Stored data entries
· · ·

(* ===== verification/ExecutorFacts.v ===== *)
(** A deployment as a transaction: in every run, under failures, deadlines and
    cancellation between any two calls of its services, either the route is cut
    over and stays, or the removal of the candidate is run. *)
From S2P Require Import Prelude Text Protocol Async Ports ApiClient RuntimeError Limits Process Routing Containers Workspace Builders Health Monitor Executor RoutingFacts ExecutorOps.

#[local] Open Scope async_scope.

(** ** The monitor of a deployment *)

Inductive Stage := Fresh | Built | Started | Ready | Routed | Committed.
#[global] Instance Stage_eq_dec : EqDecision Stage. Proof. solve_decision. Defined.
(** The admission lock, and whether capacity was found free under it. *)
Inductive Lock := Unlocked | Locked | Cleared.
#[global] Instance Lock_eq_dec : EqDecision Lock. Proof. solve_decision. Defined.

(** [candidate_removal] and [workspace_removal]: whether the removal was called,
    whatever it answered. *)
Record Progress := MkProgress {
  stage : Stage; permit : bool; lock : Lock; flag : bool;
  candidate_removal : bool; workspace_removal : bool }.

Definition before_cutover (s : Progress) : Prop := stage s <> Routed /\ stage s <> Committed.

Section Monitor.
Context (d : Deployment).

(** Each call of the pipeline, with the arguments of this deployment and only
    in its place; removals at most once; the candidate only before the
    cutover, the previous containers only after it. *)
Definition deployment_allows (s : Progress) X (o : ExecOp X) : Prop :=
  match o with
  | AcquirePermit => stage s = Fresh /\ permit s = false
  | ReleasePermit => permit s = true
  | ImageBuild r => r = build_request d /\ stage s = Fresh /\ permit s = true
  | LockAdmission => lock s = Unlocked /\ stage s = Built /\ permit s = false
  | UnlockAdmission => lock s <> Unlocked
  | CeEnsureCapacity p => p = de_project_id d /\ lock s = Locked
  | CeStart r => r = run_request d /\ stage s = Built /\ lock s = Cleared
  | WaitReady c => c = de_container d /\ stage s = Started /\ lock s = Unlocked
  | RouteActivate r => r = deployment_route d /\ stage s = Ready
  | FlagNew => stage s = Fresh
  | FlagStore => stage s = Routed
  | MarkCommitted o => o = with_result (committed_result d) /\ stage s = Routed /\ flag s = true
  | CeStartupLogs c => c = de_container d /\ stage s = Committed
  | CeCleanupPrevious p c => p = de_project_id d /\ c = de_container d /\ stage s = Committed
  | CeFollower c _ _ => c = de_container d /\ stage s = Committed
  | CeCleanupCandidate c i =>
      c = de_container d /\ i = de_image d /\ before_cutover s /\ candidate_removal s = false
  | WsCleanup w => w = de_workspace d /\ workspace_removal s = false
  | FlagLoad | DropPhase => True
  | DropDeployment => workspace_removal s = true
  | ReportEvent _ | ReportLog _ | ExecNow | ExecCancelled | ExecDeadline _ _ => True
  | _ => False
  end.

(** The flag holds what was stored in it. *)
Definition deployment_plausible (s : Progress) X (o : ExecOp X) (x : X) : Prop :=
  match o in ExecOp T return T -> Prop with
  | FlagLoad => fun b => b = flag s
  | _ => fun _ => True
  end x.

Definition at_stage (s : Progress) (t : Stage) : Progress :=
  MkProgress t (permit s) (lock s) (flag s) (candidate_removal s) (workspace_removal s).
Definition with_lock (s : Progress) (l : Lock) : Progress :=
  MkProgress (stage s) (permit s) l (flag s) (candidate_removal s) (workspace_removal s).
Definition with_permit (s : Progress) (b : bool) : Progress :=
  MkProgress (stage s) b (lock s) (flag s) (candidate_removal s) (workspace_removal s).

(** An outcome moves the deployment on when it is a success; a removal counts
    as attempted whatever it gave. *)
Definition deployment_next (s : Progress) X (o : ExecOp X) (x : X) : Progress :=
  match o in ExecOp T return T -> Progress with
  | AcquirePermit => fun b => with_permit s b
  | ReleasePermit => fun _ => with_permit s false
  | ImageBuild _ => fun r => if is_ok r then at_stage s Built else s
  | LockAdmission => fun _ => with_lock s Locked
  | UnlockAdmission => fun _ => with_lock s Unlocked
  | CeEnsureCapacity _ => fun r => if is_ok r then with_lock s Cleared else s
  | CeStart _ => fun r => if is_ok r then at_stage s Started else s
  | WaitReady _ => fun r => if is_ok r then at_stage s Ready else s
  | RouteActivate _ => fun r => if is_ok r then at_stage s Routed else s
  | FlagNew => fun _ => MkProgress (stage s) (permit s) (lock s) false (candidate_removal s) (workspace_removal s)
  | FlagStore => fun _ => MkProgress (stage s) (permit s) (lock s) true (candidate_removal s) (workspace_removal s)
  | MarkCommitted _ => fun _ => at_stage s Committed
  | CeCleanupCandidate _ _ => fun _ => MkProgress (stage s) (permit s) (lock s) (flag s) true (workspace_removal s)
  | WsCleanup _ => fun _ => MkProgress (stage s) (permit s) (lock s) (flag s) (candidate_removal s) true
  | DropPhase => fun _ => with_lock s Unlocked
  | DropDeployment => fun _ => with_lock (with_permit s false) Unlocked
  | _ => fun _ => s
  end x.

Definition deployment_monitor : Monitor ExecOp Progress :=
  {| allowed := deployment_allows; plausible := deployment_plausible; after_call := deployment_next |}.
End Monitor.

Definition started_progress (f : bool) : Progress := MkProgress Fresh false Unlocked f false false.

Section Pipeline.
Context (safety : ResourceSafetyConfig) (d : Deployment).
#[local] Instance engine : ContainerEngine ExecOp := ExecOp_containers safety.
Abbreviation m := (deployment_monitor d).

Definition uncommitted (s : Progress) : Prop :=
  before_cutover s /\ flag s = false /\ candidate_removal s = false /\ workspace_removal s = false.
Definition unguarded (s : Progress) : Prop := permit s = false /\ lock s = Unlocked.
Definition cut_over (s : Progress) : Prop := s = MkProgress Committed false Unlocked true false false.

Lemma wp_emit event_type message metadata (R : Result RuntimeError () -> Progress -> Prop) (C : Progress -> Prop) s :
  C s -> (forall r, R r s) -> wp m (emit_event event_type message metadata) R C s.
Proof. intros HC HR. cbn. by split_and!. Qed.

Lemma wp_warn {A} what (p : Async ExecOp RuntimeError A) (R : option RuntimeError -> Progress -> Prop) (C : Progress -> Prop) s :
  wp m p (fun r s => match r with Ok _ => R None s | Err e => C s /\ R (Some e) s end) C s ->
  wp m (warn_on_error what p) R C s.
Proof.
  intros H. unfold warn_on_error. apply wp_bind. eapply wp_mono; [|done|exact H].
  intros [a|e] s'; [done|]. intros [HC HR]. cbn. by split_and!.
Qed.

Lemma wp_timed {A} operation limit (p : Async ExecOp RuntimeError A)
  (R : Result RuntimeError A -> Progress -> Prop) (C Cp : Progress -> Prop) s :
  wp m p R Cp s ->
  (forall s, Cp s -> C s /\ R (Err (Timeout operation (as_secs limit))) (with_lock s Unlocked)) ->
  wp m (timed operation limit p) R C s.
Proof.
  intros Hp HC. unfold timed. apply wp_bind. eapply wp_race_at with (Rp := R) (Cp := Cp).
  - intros R' C' s' _ HR'. cbn. by split_and!.
  - exact Hp.
  - by intros a s' HR.
  - intros rest s' Hcut _. cbn. split_and!; [done..|]. intros _ _. by apply HC.
  - intros s' Hs. by apply HC.
Qed.

Lemma wp_holding {A} release (p : Async ExecOp RuntimeError A) (R : Result RuntimeError A -> Progress -> Prop) C s :
  wp m p (fun r s => wp m release (fun _ s => R r s) C s) C s -> wp m (holding release p) R C s.
Proof. intros H. apply wp_bind. eapply wp_mono; [|done|exact H]. intros r s' Hr. by apply wp_bind. Qed.

Ltac state := cbn [allowed plausible after_call deployment_monitor deployment_allows deployment_plausible
  deployment_next at_stage with_lock with_permit is_ok stage permit lock flag candidate_removal workspace_removal
  started_progress] in *.
Ltac easy_state :=
  cbn [wp err ok lift]; unfold uncommitted, before_cutover, unguarded, cut_over in *; state; intuition congruence.
(** One call: permitted, cut or not, and its answer. *)
Ltac op x := apply wp_trigger; state; [try easy_state | try (intros [=]; easy_state) | intros x ?; state].

Ltac step := apply wp_trigger; state; [try easy_state | try (intros [=]; easy_state) | intros ? ?; state].

Lemma build_phase_wp :
  wp m (build_phase d)
    (fun r s => match r with Ok _ => s = MkProgress Built false Unlocked false false false
                           | Err _ => uncommitted s /\ unguarded s end) uncommitted (started_progress false).
Proof.
  unfold build_phase. apply wp_bind. op acquired. destruct acquired; cbn [negb]; [|easy_state].
  apply wp_holding, wp_and_then, wp_emit; [easy_state|]. intros [[]|e]; [|step; easy_state].
  apply wp_timed with (Cp := fun s => uncommitted s /\ permit s = true /\ lock s = Unlocked).
  - op r. destruct r; step; easy_state.
  - intros s Hs. split; [easy_state|]. step; easy_state.
Qed.

Lemma start_phase_wp :
  wp m (start_phase d)
    (fun r s => match r with Ok _ => s = MkProgress Ready false Unlocked false false false
                           | Err _ => uncommitted s /\ unguarded s end) uncommitted
    (MkProgress Built false Unlocked false false false).
Proof.
  unfold start_phase. apply wp_and_then, wp_emit; [easy_state|]. intros [[]|e]; [|easy_state].
  apply wp_timed with (Cp := fun s => uncommitted s /\ permit s = false); [|intros s Hs; easy_state].
  apply wp_bind. step. apply wp_and_then, wp_holding, wp_and_then. op admitted.
  destruct admitted; [|step; easy_state].
  op ran. destruct ran; step; [|easy_state]. op ready. destruct ready; easy_state.
Qed.

Lemma candidate_phase_wp :
  wp m (candidate_phase d)
    (fun r s => match r with Ok _ => s = MkProgress Routed false Unlocked false false false
                           | Err _ => uncommitted s /\ unguarded s end) uncommitted (started_progress false).
Proof.
  unfold candidate_phase. apply wp_and_then. eapply wp_mono; [|done|exact build_phase_wp].
  intros [output|e] s; [|done]. intros ->. apply wp_and_then. eapply wp_mono; [|done|exact start_phase_wp].
  intros [[]|e] s; [|done]. intros ->. apply wp_and_then. op routed. destruct routed; easy_state.
Qed.

Lemma commit_phase_wp output :
  wp m (commit_phase d output) (fun _ s => cut_over s) cut_over (MkProgress Routed false Unlocked false false false).
Proof.
  unfold commit_phase. apply wp_bind. step. apply wp_bind. step. apply wp_bind, wp_warn. op started.
  assert (Hrest : forall started : option RuntimeError,
    wp m (finalization_error <~ warn_on_error
            ("previous container cleanup warning for project " +:+ uuid_text (de_project_id d))
            (ce_cleanup_previous (de_project_id d) (de_container d)) ;;
          _ <~ emit_event "deployment.runtime.ready" "Application container and route are ready."
                 (Object [("builder", Str (serde_name (bo_builder output))); ("container", Str (de_container d));
                          ("domain", Str (dp_domain (de_payload d))); ("image", Str (de_image d));
                          ("resources", applied_resources_value (de_resources d))]) ;;
          _ <~ ce_start_log_follower (de_container d) (Some (de_command_id d)) (dp_log_bounds (de_payload d)) ;;
          match finalization_error with Some e => err e | None => ok () end)
      (fun _ s => cut_over s) cut_over (MkProgress Committed false Unlocked true false false)).
  { intros _. apply wp_bind, wp_warn. op cleaned. destruct cleaned as [[]|e]; [|split; [easy_state|]];
      apply wp_bind, wp_emit; try easy_state; intros ready; apply wp_bind; op follower; easy_state. }
  destruct started as [[]|e]; [|split; [easy_state|]]; apply (Hrest None).
Qed.

(** At a result and at a cut: cut over, or nothing done that is not undone by
    removing the candidate. *)
Definition settled (r : Result RuntimeError ()) (s : Progress) : Prop :=
  cut_over s \/ (uncommitted s /\ unguarded s /\ is_err r = true).
Definition suspended (s : Progress) : Prop := cut_over s \/ uncommitted s.

Lemma deploy_inner_wp : wp m (deploy_inner d) settled suspended (started_progress false).
Proof.
  unfold deploy_inner. apply wp_and_then.
  eapply wp_mono; [| |exact candidate_phase_wp]; [|intros s Hs; by right].
  intros [output|e] s; [|intros [H1 H2]; right; by split_and!]. intros ->.
  eapply wp_mono; [| |exact (commit_phase_wp output)]; intros; by left.
Qed.

Definition final_progress (r : Result RuntimeError ()) (s : Progress) : Prop :=
  workspace_removal s = true /\ permit s = false /\ lock s = Unlocked /\
  ((stage s = Committed /\ candidate_removal s = false) \/
   (before_cutover s /\ candidate_removal s = true /\ is_err r = true)).

Lemma clean_candidate_wp r s :
  settled r s \/ (uncommitted s /\ r = Err CancelledError) ->
  wp m (clean_candidate d r)
    (fun _ s' => (s' = s /\ cut_over s) \/
       (before_cutover s' /\ candidate_removal s' = true /\ workspace_removal s' = false /\ is_err r = true
        /\ permit s' = permit s /\ lock s' = lock s)) (fun _ => True) s.
Proof.
  intros Hs. destruct r as [[]|e].
  - destruct Hs as [[H|(_ & _ & H)]|[_ H]]; [|done..]. cbn. by left.
  - unfold clean_candidate. apply wp_bind. step. subst.
    assert (Hf : (flag s = true /\ cut_over s) \/ (flag s = false /\ uncommitted s))
      by (destruct Hs as [[H|[H _]]|[H _]]; [left; by rewrite H|right; easy_state|right; easy_state]).
    destruct Hf as [[-> H]|[-> H]]; [by left|].
    apply wp_bind, wp_warn. op swept. destruct swept; easy_state.
Qed.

· · ·

### TASK DIRECTIONS
Above are the records; repeat exactly the lines from the one holding "(fun _ s => cut_over s) cut_over (MkProgress Committed" down to the one holding "(** At a result", end lines included.

### ANSWER BELOW
      (fun _ s => cut_over s) cut_over (MkProgress Committed false Unlocked true false false)).
  { intros _. apply wp_bind, wp_warn. op cleaned. destruct cleaned as [[]|e]; [|split; [easy_state|]];
      apply wp_bind, wp_emit; try easy_state; intros ready; apply wp_bind; op follower; easy_state. }
  destruct started as [[]|e]; [|split; [easy_state|]]; apply (Hrest None).
Qed.

(** At a result and at a cut: cut over, or nothing done that is not undone by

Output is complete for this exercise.